To call those alternances “cycles” is rather misleading as they don’t tend to repeat at fairly regular time intervals. Most observers find that their lengths (from peak to peak, or from trough to trough) vary, so that cycles are not mechanical in their regularity. Since no two cycles are alike in their details, some economists dispute the existence of cycles and use the word “fluctuations” (or the like) instead. Others see enough similarities between cycles that the cycle is a valid basis of studying the state of the economy. A key question is whether or not there are similar mechanisms that generate recessions and/or booms that exist in capitalist economies so that the dynamics that appear as a cycle will be seen again and again.
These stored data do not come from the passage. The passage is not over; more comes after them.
(** * nostal-music: the track-resolution pipeline of [src/routes/index.js]

    A shallow embedding of the catalogue pipeline of the playlist route:
    the paginated album fetcher [fetchAllAlbums], the track loader
    [getAllTrackData], the duplicate resolver [removeDuplicateTracks], the
    alternate-version filter [removeAlternateVersions], the chunked playlist
    insertion loop, and the [/callback] and [/create-playlist/:artistId]
    handlers that put them together.

    Modelling choices.
    - A JavaScript string is a [string]: a sequence of code units, here the
      code units 0..255 (Latin-1), on which [toLowerCase] and [trim] are
      written out.
    - A JavaScript [Map] is an association list in insertion order
      ([JsMap]): [set] on a present key overwrites the value where the key
      sits, [set] on an absent key appends, [delete] removes the entry.
    - [track.isrc] is an [option string]: [None] is JavaScript's [undefined],
      which a [Map] accepts as a key like any other.
    - [forEach] with a map that is updated in place is a [fold_left] of a
      step function over the map.
    - The remote catalogue is a function from requests to responses; loops
      that wait for it carry fuel. *)

From Stdlib Require Import ZArith String Ascii Sorted.
From stdpp Require Import base decidable option list strings sorting.

Local Open Scope string_scope.
Local Open Scope list_scope.
Local Open Scope Z_scope.

(** ** JavaScript strings *)

Module JsString.

(** [c] as a code point. *)
Definition code (c : ascii) : N := N_of_ascii c.

(** [String.prototype.toLowerCase] on one code unit below 256: the letters
    A-Z, and the Latin-1 capitals U+00C0..U+00DE except the multiplication
    sign U+00D7, move up by 32. *)
Definition lower_char (c : ascii) : ascii :=
  let n := code c in
  if ((65 <=? n) && (n <=? 90) || (192 <=? n) && (n <=? 214)
      || (216 <=? n) && (n <=? 222))%N
  then ascii_of_N (n + 32) else c.

Fixpoint toLowerCase (s : string) : string :=
  match s with
  | EmptyString => EmptyString
  | String c s' => String (lower_char c) (toLowerCase s')
  end.

(** White space and line terminators of ECMAScript below 256: TAB, LF, VT,
    FF, CR, SP and NBSP. *)
Definition isWhiteSpace (c : ascii) : bool :=
  let n := code c in
  ((9 <=? n) && (n <=? 13) || (n =? 32) || (n =? 160))%N.

Fixpoint trimStart (s : string) : string :=
  match s with
  | EmptyString => EmptyString
  | String c s' => if isWhiteSpace c then trimStart s' else s
  end.

Fixpoint trimEnd (s : string) : string :=
  match s with
  | EmptyString => EmptyString
  | String c s' =>
      match trimEnd s' with
      | EmptyString => if isWhiteSpace c then EmptyString else String c EmptyString
      | r => String c r
      end
  end.
Lemma status_cases_witness :
  (valid_input (Some bare_font) (buf.mk 4096 16 40 64 0 30 1 0) = false /\
   SSFN_ERR_NOGLYPH = SSFN_ERR_INVINP /\
   buf.mk 4096 16 40 64 0 16 1 0 = buf.mk 4096 16 40 64 0 30 1 0 /\
   scroll 16 (buf.mk 4096 16 40 64 0 30 1 0) 16 16 0 ramp = ramp /\ @nil store = []) \/
  (valid_input (Some bare_font) (buf.mk 4096 16 40 64 0 30 1 0) = true /\
   exists f d1 m1, Some bare_font = Some f /\
     (if SSFN_CONSOLEBITMAP_CONTROL truecolor_console
      then exists d,
             advance f (buf.mk 4096 16 40 64 0 30 1 0) 65 (lookup f 65)
               (abs_width (buf.mk 4096 16 40 64 0 30 1 0)) (height f) = Some d /\
             scroll_on_overflow d (height f)
               (last_line (buf.mk 4096 16 40 64 0 30 1 0) (height f)) ramp = (d1, m1) /\
             (last_line (buf.mk 4096 16 40 64 0 30 1 0) (height f) <= 0 \/
              buf.y d <= last_line (buf.mk 4096 16 40 64 0 30 1 0) (height f) -> m1 = ramp)
      else d1 = buf.mk 4096 16 40 64 0 30 1 0 /\ m1 = ramp) /\
     if SSFN_CONSOLEBITMAP_CONTROL truecolor_console && ((65 =? 13) || (65 =? 10))
     then SSFN_ERR_NOGLYPH = SSFN_OK /\ buf.mk 4096 16 40 64 0 16 1 0 = buf.set_x d1 0 /\
          scroll 16 (buf.mk 4096 16 40 64 0 30 1 0) 16 16 0 ramp = m1 /\ @nil store = []
     else match lookup f 65 with
          | None => SSFN_ERR_NOGLYPH = SSFN_ERR_NOGLYPH /\
                    buf.mk 4096 16 40 64 0 16 1 0 = d1 /\
                    scroll 16 (buf.mk 4096 16 40 64 0 30 1 0) 16 16 0 ramp = m1 /\
                    @nil store = []
          | Some c =>
            SSFN_ERR_NOGLYPH = SSFN_OK /\
            [] = glyph (pixel truecolor_console) f d1
                   (abs_width (buf.mk 4096 16 40 64 0 30 1 0))
                   (buf.p (buf.mk 4096 16 40 64 0 30 1 0) / sizeof (pixel truecolor_console)) c /\
            scroll 16 (buf.mk 4096 16 40 64 0 30 1 0) 16 16 0 ramp
            = commit (pixel truecolor_console) d1 [] m1 /\
            buf.x (buf.mk 4096 16 40 64 0 16 1 0) = sint (buf.x d1 + load8 f (c + 4)) /\
            buf.y (buf.mk 4096 16 40 64 0 16 1 0) = sint (buf.y d1 + load8 f (c + 5))
          end).
Proof.
  apply (status_cases truecolor_console (Some bare_font) (buf.mk 4096 16 40 64 0 30 1 0)
           ramp 65 SSFN_ERR_NOGLYPH (buf.mk 4096 16 40 64 0 16 1 0)
           (scroll 16 (buf.mk 4096 16 40 64 0 30 1 0) 16 16 0 ramp) []).
  reflexivity.
Defined.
Now let us closely observe the main types of business cycles enumerated by Joseph Schumpeter and others in this field have been named after their discoverers or proposers:
1. The Kitchin inventory cycle (3-5 years) — after Joseph Kitchin.
2. The Juglar fixed investment cycle (7-11 years) — after Clement Juglar.
3. The Kuznets infrastructural investment cycle (15-25 years) — after Simon Kuznets, Nobel Laureate.
4. The Kondratiev wave or cycle (45-60 years) — after Nikolai Kondratiev.
Edward R Dewey, who formed The Foundation for the Study of Cycles, studied cycles in everything — including economic data.